Currently, people stand around trying to self organize and we are not maximizing concurrency of meetings, and/or releasing team members as soon as possible to return to work.

We keep a list of all co-ordination meetings that come out of the check-ins in a Google Spreadsheet:

+-----------------------------------------------------------+
|  Meetings                                                 |
+-----------------------------------------------------------+
|  Topic A  |  Topic B  |  Topic C  |  Topic D  |  Topic E  |
+-----------------------------------------------------------+
|  Billy    |   JD      |  David    |   Tania   |   JB      |
|  Mel      |   Rowan   |  Emily    |   David   |   Fred    |
|  Tracey   |   Mike    |           |   Mike    |   Tania   |
|  JB       |   Aaron   |           |   Fred    |           |
|  Luke     |   Billy   |           |           |           |
|  Aaron    |           |           |           |           |
|  Michael  |           |           |           |           |
+-----------------------------------------------------------+

As a starting point, I have (surely quite inefficient) code that iterates over every meeting and returns an array of pairs that have no participant clashes.

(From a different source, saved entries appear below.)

(** * Simulation core of the dungeon crawler: pathfinding, line of sight,
      spawner lifecycle, stuck recovery, combat resolution and passive drain.

    The development embeds the functions of [systems/EnemyAI] (the AI engine)
    and of [babylon/BabylonMode.tsx] (the frame orchestrator) and proves the
    properties stated about them.

    Conventions of the embedding.
    - A JavaScript [number] that can be fractional (pixel coordinates, health,
      frame timestamps) is an exact rational [Q]; inputs are finite numbers.
      A number that is integral by construction (tile indices produced by
      [Math.floor], A* costs, [Date.now()] milliseconds, spawner health) is a
      [Z].
    - [Math.sqrt] is never evaluated: every use in the embedded functions is a distance
      that is immediately compared with a radius, and since the square root
      is monotone the comparison is decided on the squares ([dist_leb],
      [dist_ltb]). The one exception is the diagonal step of
      [updateMovement], which divides by a square root: there [Math.sqrt] is
      a variable of the section, and what is proved about the movement holds
      for every function in its place.
    - [Math.random()], [Date.now()] and the cosine and sine of a random angle
      are arguments of the function that consumes them.
    - React state ([useState]) and refs ([useRef]) are fields of one [World]
      record that every handler threads; a [setTimeout] call appends a
      [Timer] to the world, and running a timer is a function of its own.
    - The handlers of chests, food platters, keys and doors read and write
      object lists that the [World] record does not carry; they thread a
      record of their own, [Loot.t], and the movement threads the player
      with the camera refs, [Camera.t]. A state that a memoised callback
      captured is an argument named [closure...]. *)

From Stdlib Require Import ZArith QArith Qround Qabs Lia Lqa List String Ascii Bool.
From stdpp Require Import gmap strings list.

Set Warnings "-register-all,-notation-for-abbreviation".
Local Open Scope Z_scope.

(** ** JavaScript numbers *)

Definition number : Type := Q.
Bind Scope Q_scope with number.

Definition Math_max (a b : number) : number :=
  if Qle_bool a b then b else a.

Definition Math_abs (a : number) : number := Qabs a.

Definition Math_floor (a : number) : Z := Qfloor a.

(** [a < b] on numbers. *)
Definition Qltb (a b : number) : bool := negb (Qle_bool b a).

Module Vector2.
Record t : Type := mk { x : number; y : number }.
End Vector2.

(** [dx * dx + dy * dy], the argument of every [Math.sqrt] of the source. *)
Definition sumSq (dx dy : number) : number := (dx * dx + dy * dy)%Q.

(** [Math.sqrt(dx*dx + dy*dy) <= r]. *)
Definition dist_leb (dx dy r : number) : bool :=
  Qle_bool 0 r && Qle_bool (sumSq dx dy) (r * r).

(** [Math.sqrt(dx*dx + dy*dy) < r]. *)
Definition dist_ltb (dx dy r : number) : bool :=
  Qltb 0 r && Qltb (sumSq dx dy) (r * r).

(** [Math.sqrt(dx*dx + dy*dy) > r]. *)
Definition dist_gtb (dx dy r : number) : bool := negb (dist_leb dx dy r).

(** ** Tile grid: [string[][]], one character per cell *)

Notation Grid := (list (list ascii)).

(** [map[y]?.[x]]: [None] is JavaScript's [undefined] (a negative or too
    large index on either axis). *)
Definition tileAt (map : Grid) (x y : Z) : option ascii :=
  if (x <? 0) || (y <? 0) then None
  else match map !! Z.to_nat y with
       | None => None
       | Some row => row !! Z.to_nat x
       end.

Definition tileIs (map : Grid) (x y : Z) (c : ascii) : bool :=
  match tileAt map x y with
  | Some c' => Ascii.eqb c' c
  | None => false
  end.

(** [map.length]. *)
Definition mapHeight (map : Grid) : Z := Z.of_nat (length map).

(** [map[0].length]; [None] is the TypeError raised on an empty grid. *)
Definition row0Length (map : Grid) : option Z :=
  match map with
  | [] => None
  | row :: _ => Some (Z.of_nat (length row))
  end.

(** The bounds test shared by [findPath] and the AI's [hasLineOfSight]:
    [x < 0 || x >= map[0].length || y < 0 || y >= map.length], evaluated left
    to right, so that the empty grid raises only when [x >= 0]. *)
Definition outOfBounds (map : Grid) (x y : Z) : option bool :=
  if x <? 0 then Some true
  else match row0Length map with
       | None => None
       | Some w => Some ((w <=? x) || (y <? 0) || (mapHeight map <=? y))
       end.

Example output from main() with above as input data (don't worry all code is below):

[["Topic A","Topic C"],["Topic A","Topic D"],["Topic B","Topic C"],["Topic B","Topic E"],["Topic C","Topic E"]]

What I Need

Ideally, I need a solution that returns an array ordered by most meetings possible to be run at once. Either using the array of pairs returned from main() or an entirely other method using the data in the spreadsheet as input.

In my example here, it would take the form:

[[Topic B, Topic C, Topic E],[Topic A, Topic D]]

I'll then group these visually by colour in the Google Spreadsheet so staff can see.

I attempted to create some code (main2()) that reduces the array based on mutually exclusive pairs, but it is plain wrong. Eg: That code outputs:

[["Topic A","Topic C","Topic B","Topic E"],"Topic D"]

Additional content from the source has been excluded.